USD tends to rise and markets are reassessing the risks of Omicron
Last Updated on November 30, 2021
The USD rose against a basket of the major currencies in the morning trading on Monday in the European market, driven by the rise in the US Treasury bond yields for ten years, this comes amid the market’s assessment of the risks of the new strain of the Coronavirus “Omicron”.
USD and the Omicron
The USD index collapsed sharply on Friday after South Africa announced the increasing prevalence of the new variable known as Omicron, the index fell as the US dollar fell sharply against the euro, while it managed to rise against other major currencies such as the Canadian dollar and the Japanese yen.
The dollar index started this week on a positive note as investors reflected on the new threats of Covid-19, especially with the new mutated strain Omron already spreading to more countries such as the United Kingdom, the Netherlands, and Australia, and analysts expect that the virus has already reached the United States.

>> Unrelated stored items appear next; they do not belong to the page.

Lemma sorted_reverse (l : list kv) :
  StronglySorted (λ x y : kv, FullKey.cmp x.1 y.1 = Lt) l → sorted DirectionEnum.Backward (reverse l).
Proof.
  induction 1 as [|x l Hs IH Hf]; [constructor|]. rewrite reverse_cons. apply StronglySorted_app. split; [|split; [done|repeat constructor]].
  intros a b Ha Hb. apply list_elem_of_singleton in Hb as ->. rewrite elem_of_reverse in Ha. rewrite Forall_forall in Hf.
  unfold kv_le. simpl. unfold rev_cmp. by rewrite (Hf a Ha).
Qed.

Lemma at_back_suffix rest self : at_back rest self → rest `suffix_of` all_back.
Proof.
  intros [_ H]. destruct (BackwardSstableIterator.block_iter self) as [bi|]; [|subst; apply suffix_nil].
  destruct H as (es & n & e & Hes & _ & _ & ->). pose proof (lookup_lt_Some _ _ _ Hes) as Hlt.
  rewrite <-(Forall2_length _ _ _ metas_ok) in Hlt.
  rewrite (blocks_between_split 0 (BackwardSstableIterator.cur_idx self) count), (blocks_between_cons (BackwardSstableIterator.cur_idx self) count es) by (done || lia).
  rewrite <-(take_drop (S n) es) at 2. exists (reverse (drop (S n) es ++ blocks_between (S (BackwardSstableIterator.cur_idx self)) count)).
  rewrite <-reverse_app. by rewrite <-!app_assoc.
Qed.

(** A backward iterator over an SST is lawful. *)
Definition back_sst_spec : IteratorSpec (H := BackwardSstableIterator.sst_iter get) back_it faults (λ _, True).
Proof.
  refine (Build_IteratorSpec _ (BackwardSstableIterator.sst_iter get) _ _ back_owns back_stands _ _ _ _ _ _ _ _ _);
    cbn [HummockIterator.direction HummockIterator.next HummockIterator.key HummockIterator.value
         HummockIterator.is_valid HummockIterator.rewind HummockIterator.seek BackwardSstableIterator.sst_iter].
  - intros all self (_ & ->). apply sorted_reverse, between_sorted.
  - intros all rest self ([Hof _] & ->). done.
  - intros all rest self (Hat & ->). by eapply at_back_suffix.
  - intros all rest self (Hat & _). by apply back_valid.
  - intros all e rest self (Hat & _). by eapply back_entry.
  - intros all e rest self (Hat & _). by eapply back_entry.
  - intros all e rest self (Hat & ->). eapply runs_weaken; [by eapply back_next|by intros self' Hat'|done].
  - intros all self (Hof & ->). eapply runs_weaken; [by apply back_rewind|by intros self' Hat|by intros self' Hk].
  - intros all k self _ (Hof & ->). eapply runs_weaken; [by apply back_seek|by intros self' Hat|by intros self' Hk].
Defined.
(* ===== verification/ReadPath.v ===== *)
(** * What the readers of the storage engine get

    The theorems of the read path, on the contract of [IterSpec.v]: a forward and a backward
    scan return the rows of a snapshot, merging and concatenating iterators lose nothing,
    watermarks remove exactly the expired entries; and the composition of a scan with the batches
    of a shared buffer, before and after they are merged. *)

From Stdlib Require Import ZArith Lia.
From S2P Require Import Prelude Order Bytes Epoch Bits Bitmap Vnode Key KeySpec KeyOrder KeyRange Watermark Sst SstSpec Block Iter IterSpec ConcatSpec UserIter UserIterSpec BackwardIterSpec SkipWatermarkSpec SharedBuffer SharedBufferSpec SstMeta SstIter SstIterSpec MergeImm MergeImmSpec.

Abbreviation rows := (list (FullKey.t * list byte)).
Abbreviation row_key r := (FullKey.user_key (fst r)).

(** ** Forward scans *)

Lemma omap_row_filter (P : UserKey.t → bool) (l : list kv) :
  omap row (filter (λ e, P (ukey e) = true) l) = filter (λ r, P (row_key r) = true) (omap row l).
Proof.
  induction l as [|[k [v|]] l IH]; [done| |]; rewrite filter_cons; case_decide as H; cbn [omap list_omap row fst snd] in *; rewrite ?IH; [| |done|done].
  - by rewrite filter_cons_True.
  - by rewrite filter_cons_False.
Qed.

Lemma rows_where_and {I} (self : UserIterator.t I) (Q P : UserKey.t → bool) all :
  rows_where self (λ u, Q u && P u) all = filter (λ r, Q (row_key r) = true) (rows_where self P all).
Proof.
  unfold rows_where. rewrite <-(omap_row_filter Q). f_equal. rewrite list_filter_filter. apply list_filter_iff. intros e.
  by rewrite <-andb_assoc, !andb_true_iff.
Qed.

(** C3: a forward scan returns exactly the rows of its snapshot.  Over any iterator that keeps
    the contract, [UserIterator] reads, from [rewind], one row for every user key of the range
    whose newest version between the epochs is not a deletion, in the order of the user keys;
    from [seek] it reads those from the key on.  When the iterator fails, what was read is a part
    of the rows and the error is returned. *)
Theorem user_scan_exact {I} {it : HummockIterator.t I} (faults : Prop) (seeks : FullKey.t → Prop) (spec : IteratorSpec I faults seeks)
    (fuel : nat) (self : UserIterator.t I) (all : list kv) :
  HummockIterator.direction I = DirectionEnum.Forward → may_begin seeks (UserIterator.key_range self) →
  owns (faults := faults) all (UserIterator.iterator self) → Forall key_ok all → coherent all →
  is_uint 64 (UserIterator.read_epoch self) → length all < fuel →
  ∃ out : rows,
    StronglySorted (λ r1 r2, UserKey.cmp (row_key r1) (row_key r2) = Lt) out ∧
    (∀ k v, (k, v) ∈ out ↔
       is_row (UserIterator.min_epoch self) (UserIterator.read_epoch self) (contains UserKey.cmp (UserIterator.key_range self)) all k v) ∧
    reads faults (scan_from fuel (UserIterator.rewind fuel self)) out ∧
    ∀ u, may_seek seeks u →
      reads faults (scan_from fuel (UserIterator.seek fuel self u)) (filter (λ r, negb (cmp_ltb UserKey.cmp (row_key r) u) = true) out).
Proof.
  intros Hd Hb Ho Hk Hc Hr Hf. assert (sorted DirectionEnum.Forward all) as Hs by (rewrite <-Hd; by eapply owns_sorted).
  exists (rows_where self (above UserKey.cmp (UserIterator.key_range self).1) all). split; [by apply rows_where_sorted|].
  split; [intros k v; by apply rows_where_spec|]. split.
  - eapply scan_from_ok; [exact Hd|exact Hf|]. by eapply user_rewind_ok.
  - intros u Hu. rewrite <-(rows_where_and self (λ v, negb (cmp_ltb UserKey.cmp v u))). eapply scan_from_ok; [exact Hd|exact Hf|]. by eapply user_seek_ok.
Qed.

(** The entries of the two example batches, merged. *)
Definition example_merged : MergeIterator.t SharedBufferBatchIterator.forward :=
  MergeIterator.create ((λ b, SharedBufferBatchIterator.mk (SharedBufferBatch.inner b.1) 0 0 0 7) <$> example_batches).
Definition example_all : list kv := merge_sort (kv_le DirectionEnum.Forward) (mjoin (kvs_of 7 <$> example_batches.*2)).
Definition example_merge_spec : IteratorSpec (MergeIterator.t SharedBufferBatchIterator.forward) False (in_table 7) :=
  merge_spec (bh := scan_heap) False (in_table 7) (spec := batch_spec 7 False).

Lemma example_merged_owns : owns (IteratorSpec := example_merge_spec) example_all example_merged.
Proof.
  destruct (iters_ok 7 _ _ example_mergeable) as [_ Hown]. destruct (strict_sorted _ (mg_strict 7 _ _ example_mergeable)) as [Hs Hc].
  eexists. split; [|split; [exact Hown|split; [exact Hs|split; [|exact Hc]]]].
  - cbn. done.
  - unfold example_all. rewrite merge_sort_Permutation. done.
Qed.

Lemma example_keys_ok : Forall key_ok example_all.
Proof. repeat constructor; vm_compute; done. Qed.
Definition apply_version_delta (self : t) (version_delta : HummockVersionDelta.t) : outcome t :=
  rassert (id self =? HummockVersionDelta.prev_id version_delta);;
  '(info, changed_table_info, is_commit_epoch) ← HummockVersionStateTableInfo.apply_delta (state_table_info self)
    (HummockVersionDelta.state_table_info_delta version_delta) (HummockVersionDelta.removed_table_ids version_delta);
  let is_commit_epoch := is_commit_epoch ||
    (max_committed_epoch self <? HummockVersionDelta.max_committed_epoch version_delta) in
  levels ← rfold (group_deltas_step info is_commit_epoch) (iter_map (HummockVersionDelta.group_deltas version_delta))
    (levels self);
  watermarks ← apply_watermarks (HummockVersionStateTableInfo.state_table_info info) (table_watermarks self)
    (HummockVersionDelta.new_table_watermarks version_delta) (HummockVersionDelta.removed_table_ids version_delta);
  logs ← apply_change_log_delta (table_change_log self) (HummockVersionDelta.change_log_delta version_delta)
    (HummockVersionDelta.removed_table_ids version_delta) (HummockVersionDelta.state_table_info_delta version_delta)
    changed_table_info;
  Ret (mk (HummockVersionDelta.id version_delta) levels (HummockVersionDelta.max_committed_epoch version_delta)
         watermarks logs info).

End order.

(** ** [validate_version] *)

(** The messages, without their text. *)
Inductive ValidateError :=
  | InconsistentGroupId (group_id levels_group_id : Z)
  | EmptySubLevel (group_id sub_level_id : Z)
  | NotNonOverlapping (group_id level_idx : Z)
  | MismatchedLevelIdx (group_id level_idx expected_level_idx : Z)
  | TableIdsNotSorted (group_id level_idx object_id : Z)
  | KeyRangesOverlap (group_id level_idx object_id : Z)
  | SubLevelIdOrder (group_id level_idx prev_sub_level_id : Z).

(** [is_sorted_by(|a, b| a < b)] *)
Fixpoint strictly_sorted (l : list Z) : bool :=
  match l with
  | a :: ((b :: _) as l') => (a <? b) && strictly_sorted l'
  | _ => true
  end.

Definition validate_table (group : Z) (level : Level.t) (acc : list ValidateError * option SstableInfo.t)
    (table_info : SstableInfo.t) : outcome (list ValidateError * option SstableInfo.t) :=
  let '(res, prev_table_info) := acc in
  let res := if strictly_sorted (SstableInfo.table_ids table_info) then res
             else res ++ [TableIdsNotSorted group (Level.level_idx level) (SstableInfo.object_id table_info)] in
  if bool_decide (Level.level_type level = LevelType.Nonoverlapping) then
    res ← match prev_table_info with
          | Some prev =>
              c ← KeyRange.compare_right_with (SstableInfo.key_range prev) (KeyRange.left (SstableInfo.key_range table_info));
              Ret (match c with
                   | Lt => res
                   | _ => res ++ [KeyRangesOverlap group (Level.level_idx level) (SstableInfo.object_id table_info)]
                   end)
          | None => Ret res
          end;
    Ret (res, Some table_info)
  else Ret (res, prev_table_info).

However, there is a feeling that the market has likely overreacted to the effects of this variable, which explains why global stocks are rebounding today, as futures linked to the Dow Jones, Nasdaq 100 and S&P 500 have bounced back, and the same is true for those Associated with the DAX and FTSE 100 indexes.
The US dollar is waiting for important data
Today, the dollar index will react to many events, first: since the euro is its largest component, the index will react to sudden inflation numbers from Germany and Spain, and analysts expect these numbers to show that inflation in these countries has risen by more than 5% in a month Nov.
The National Association of Realtors will publish the latest pending home sales numbers. And these numbers are expected to show that the country’s real estate market has been doing well, with forecasts for a 1% increase in sales.
Meanwhile, Federal Reserve Chairman Jerome Powell and Treasury Secretary Janet Yellen will testify before Congress on the CARE Act, which will be Powell’s first statement after President Biden reappointed him for another Fed term.